The world we live in is changing at an ever increasing rate. But it is not only the rate of change that is a constant challenge for management, it is also the fact that the world is moving closer together (no matter whether physically or virtually) and this brings about a good mixture of cultures, varying working models and procedures that have to be brought together and consolidated in a way that the best of all worlds finds its way into the overall strategy.
For me, the most exciting developments are to be found in companies that know: no matter which methodology we choose for the cooperation in our teams, we notice one thing: the need for real human interactions! We work in agile environments not only “in the box” (on computers, with social-collaborative tools, etc.), but much more with each other in person. Example my current job: we are a digital company, but for the biggest part our work is not done in the computer, but through human interactions, and through much more handwriting than one would initially expect.
For example, The massive growth of agile practices means that collaborative meetings are becoming more and more popular in companies of all sizes and industries. We are moving away from standard meetings with a spokesman, a minute-taker, and throngs of people sitting around a table with no real contribution. The new way is to get out of the meeting chairs and stand against the wall together, pick up pens, draw your concepts together in pictures or diagrams, and in this way understand the topic and each other better.
I’ve always been a big fan of doodling and putting ideas on paper – especially when discussing complex ideas with others. And it’s no wonder that Scribes have become a so welcome role at conferences, seminars and workshops all over the world. They manage to capture the essence of the wealth of information of these events in a way which all participants immediately understand.
In the company I work for, we work together on walls, we stand around in groups to discuss and agree. Our tools are sticky notes and sharpies. We treat our walls with paint that allows us to write on them together and commonly design and communicate our structures, procedures, backlogs or cultural aspects. Are we like the Cavemen of old? That’s possible. Like the ancient Egyptians with the hieroglyphs, and the Norsemen with their Runestones? The main thing is that it contributes to gaining a common understanding. And it works. It leads to an increased transfer of knowledge, reduces blockades, and generates a better understanding of common goals. Drawings help us to understand things that are familiar to us, and even in their most rudimentary form they invoke something in our brains which fosters the emotional connection we need to understand and even accept.
WITHOUT CLOSENESS, WE ARE DOOMED…
A bit of an extreme statement, I admit. But we all know that successful teams need more than processes, tools, and premises in order to survive. Just as we humans need the “cuddle-hormone” oxytocin which actually strengthens trust and promotes social bonding, a team that can be close, sympathetic and empathetic will work together more successfully.
Since people subconsciously tend to follow the law of proximity, we could also use this to our advantage. The proximity of the team members has potentially important effects on the common work – it leads to an increased knowledge transfer, reduces blockades, and generates a better understanding for common goals.
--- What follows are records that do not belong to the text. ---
(* ===== verification/CommunicationPort.v ===== *)
(** * What the communication service stages

    The batches the service prepares, from reading the journal: each is one of
    [comm_write], storable, and of its own streams.  So the port it offers to the work
    service satisfies what the work service relies on. *)

From S2P Require Import Prelude Json Contracts Boundary Platform JournalStore Journal Store.
From S2P Require Import JournalModel JournalAppend ProjectionView StoreSpec StoreCorrect SessionContracts Session Interleaving Aggregates.
From S2P Require Import SessionModel SessionSafety WorkContracts Work WorkModel WorkService WorkSafety.
From S2P Require Import Communication CommunicationModel CommunicationStep CommunicationSettle CommunicationSafety CommunicationReads.
From S2P Require Import Composition WorkServiceCorrect.

Open Scope string_scope.
Open Scope op_scope.

(** ** Batches are storable, and the service's own *)

Section Batches.
Context `{Externals} `{CommunicationCodecsOk}.

(** An event the service may store. *)
Definition own_event (e : NewEvent) : Prop :=
  recordable e /\ on_comm (ne_stream_id e) = true /\ header_of e.
Lemma event_own {A} `{RecordOk A fit} stream version kind owner context (a : A) :
  on_comm stream = true -> fit a -> own_event (event stream version kind owner context a).
Proof.
  intros Hs Ha. split; [exact (stored_storable a Ha)|]. split; [exact Hs|]. split; [done|].
  cbn [event event_of ne_event_type]. apply starts_with_self.
Qed.
Lemma string_own stream version kind owner context id :
  on_comm stream = true -> own_event (event_of stream version kind owner context (Str id)).
Proof.
  intros Hs. split; [by split; [unfold parseable, MAX_PARSED_DEPTH; simpl; lia|]|]. split; [exact Hs|]. split; [done|].
  cbn [event_of ne_event_type]. apply starts_with_self.
Qed.
Context (σ : store) (Hwf : comm_wf σ) (Hmax : forall s, (count (σ s) < u64_max)%N).
(* ===== verification/CommunicationOps.v ===== *)
(** * The operations of the communication service

    Every operation that writes - registering and binding an execution, admitting a
    message, including a batch in a turn, completing and closing, recovering - is a run of
    the joint system: it reads, prepares a batch of [comm_write] and commits it, up to eight
    times over. *)

From S2P Require Import Prelude Json Contracts Boundary Platform JournalStore Journal Store.
From S2P Require Import JournalModel JournalAppend ProjectionView StoreSpec StoreCorrect SessionContracts Session ProjectionCorrect ProjectionHandlersCorrect Interleaving Aggregates.
From S2P Require Import SessionModel SessionOps SessionSafety WorkContracts Work WorkModel WorkService WorkSafety.
From S2P Require Import Communication CommunicationModel CommunicationStep CommunicationSettle CommunicationSafety CommunicationReads.
From S2P Require Import Composition WorkServiceCorrect CommunicationPort.

Open Scope string_scope.
Open Scope op_scope.

Section Moves.
Context `{SessionCodec} `{!SessionCodecOk} `{WorkCodecsOk} `{Externals} `{CommunicationCodecsOk} `{!CommunicationCodec}.
Context {J} `{EventJournalOk J}.
#[local] Abbreviation C := (CommunicationService J).
#[local] Abbreviation joint_moves := (moves (J:=C) joint_batch joint_ok).
Implicit Types (s : C) (h : history).

(** ** Steps *)

Lemma comm_part h : joint_ok h -> comm_ok h.
Proof. by intros (_ & _ & ?). Qed.
Lemma moves_read {A B} h (m : op C A) (Q : A -> Prop) size s (k : A -> op C B) :
  yields h m Q -> holds s h -> joint_ok h ->
  (forall a s', holds s' h -> Q a -> joint_moves size s' h (k a s').2) ->
  joint_moves size s h (op_bind m k s).2.
Proof.
  intros Hm Hh Hok Hk. destruct (Hm s Hh) as [Hh' Ha]. apply moves_after; try done.
  intros a Hr. by apply Hk, Ha.
Qed.
Lemma moves_cread {A B} h (m : cop C A) (Q : A -> Prop) size s (k : A -> cop C B) :
  yields h m Q -> holds s h -> joint_ok h ->
  (forall a s', holds s' h -> Q a -> joint_moves size s' h (k a s').2) ->
  joint_moves size s h (cop_bind m k s).2.
Proof.
  intros Hm Hh Hok Hk. destruct (Hm s Hh) as [Hh' Ha]. unfold cop_bind.
  destruct (m s) as [[a|e] s'] eqn:Hr; cbn [fst snd] in *.
  - eapply (moves_mono _ _ (0 + size)); [|lia]. eapply moves_trans; [by apply moves_private|].
    intros g Hg _ _. rewrite (holds_unique _ _ _ Hg Hh'). by apply Hk, Ha.
  - by apply moves_private.
Qed.
Lemma moves_yield {E A} h (m : C -> result E A * C) (Q : A -> Prop) size s :
  yields h m Q -> holds s h -> joint_ok h -> joint_moves size s h (m s).2.
Proof. intros Hm Hh Hok. apply moves_private; try done. by apply (Hm s Hh). Qed.
(** [op_lift], and a refusal. *)
Lemma moves_lift {A B} h (r : result StoreError A) size s (k : A -> op C B) :
  holds s h -> joint_ok h -> (forall a, r = Ok a -> joint_moves size s h (k a s).2) ->
  joint_moves size s h (op_bind (op_lift r) k s).2.
Proof. intros Hh Hok Hk. apply moves_after; try done. Qed.
Lemma moves_reject {B} h (b : bool) e size s (k : unit -> op C B) :
  holds s h -> joint_ok h -> (b = false -> joint_moves size s h (k tt s).2) ->
  joint_moves size s h (op_bind (op_lift (reject b e)) k s).2.
Proof. intros Hh Hok Hk. apply moves_lift; try done. intros [] Hr. apply Hk. by destruct b. Qed.
(** C16. A message is sent once. After a send that answered with a message, and
    whatever else has run since, the same request under the same idempotency key answers with
    that message as it is now - the same content, perhaps with its receipt - and writes
    nothing; another request under the key is refused, and writes nothing. *)
Theorem send_once inputs inputs' owner sender request additional additional' h h1 g s s1 s2 m :
  (forall n, inputs_ok (inputs n)) -> additional_ok additional -> sends_as owner sender ->
  holds s h -> joint_ok h -> (count h + SEND_SIZE + 1 < u64_max)%N ->
  send inputs owner sender request additional s = (Ok m, s1) -> holds s1 h1 ->
  holds s2 (h1 ++ g) -> joint_ok (h1 ++ g) -> (count (h1 ++ g)%list + 1 < u64_max)%N ->
  (exists m', send inputs' owner sender request additional' s2 = (Ok m', s2) /\
     m' = with_receipt (am_receipt m') m) /\
  forall request', sr_idempotency_key request' = sr_idempotency_key request ->
    fingerprint_of request' <> fingerprint_of request ->
    exists e, send inputs' owner sender request' additional' s2 = (Err e, s2).
Proof.
  intros Hi Hadd Has Hh Hok Hle Hx Hh1 Hh2 Hok2 Hmax. rewrite send_is in Hx.
  destruct (invalid_request request) eqn:Hreq; [done|]. cbn [reject] in Hx.
  destruct (claim_stream_of owner sender (sr_idempotency_key request)) as [cs|] eqn:Hcs; [|done].
  destruct (claim_stream_form _ _ _ _ Hcs) as [k ->].
  destruct (fingerprint_of request) as [fp|] eqn:Hfp; [|done].
  destruct (send_attempts_ok inputs owner sender request additional k fp 8 0 h s m s1 Hi Hadd Has Hreq Hh Hok Hle Hx)
    as (g1 & Hg1 & Hgok1 & [[p Hadr] (c & Hc & Hf & Hm)]).
  pose proof (holds_unique _ _ _ Hg1 Hh1) as Heq. rewrite Heq in Hgok1, Hadr, Hc, Hm.
  pose proof (comm_part _ Hgok1) as Hc1. pose proof (comm_part _ Hok2) as Hc2.
  destruct (addressed_later h1 g Hc2 _ _ _ _ Hadr) as [p' Hadr'].
  destruct (answer_later h1 g Hc1 Hc2 _ _ _ Hm) as (m' & Hm' & He).
  pose proof (claim_later h1 g Hc2 k c Hc) as Hc'. split.
  - exists m'. split; [|done]. rewrite send_is, Hreq. cbn [reject]. rewrite Hcs, Hfp.
    unfold COMMIT_ATTEMPTS. cbn [send_attempts]. unfold cop_bind at 1.
    rewrite (attempt_replays (h1 ++ g) s2 (inputs' 0) owner sender request additional' k fp m'); try done.
    constructor; [by exists p'|by exists c].
  - intros request' Hkey Hne. rewrite send_is, Hkey, Hcs.
    destruct (reject (invalid_request request') Invalid) as [[]|e]; [|by eexists].
    destruct (fingerprint_of request') as [fp'|e] eqn:Hfp'; [|by eexists].
    unfold COMMIT_ATTEMPTS. cbn [send_attempts]. unfold cop_bind at 1.
    destruct (attempt_conflicts (h1 ++ g) s2 (inputs' 0) owner sender request' additional' k fp' c) as [e ->]; try done;
      [congruence|by eexists].
Qed.
End Once.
In everything we do, we make some kind of contact with others – only we allow this to happen at differing levels. Let’s not forget: in professional situations we enter into relationships and move in unspoken distances to each other. The question is, how much closeness can and should one allow in the job? We need to be aware of these connections and how can we use them profitably in organisations. For certain, closeness promotes good chemistry and trust, and thus improves cooperation and learning ability in teams.
Just as a lack of food, water and rest has its negative effects, lack of empathy, human proximity and – yes – even affection has its negative effects. For team leaders this means, it is important to recognise the different relationships among team members as well as to themselves. They must also assess the different needs, and develop skills that go beyond the mere use of tools to guide the dynamics of the team. The leader must also learn that you don’t do these things to force something in return. Team members need to find an environment where they feel OK when they open up and allow things to happen.
So, my Appel is to address the inter-human relationship as a vital part of reaching goals such as productivity, quality of products and services and cost efficiency. It’s no secret, and it is certainly not breaking news that human capital is the number one factor governing success and failure these days – in order to nurture this human capital, we must come up with plans for seeing to it that good quality leadership, ethics and working relationships are in place.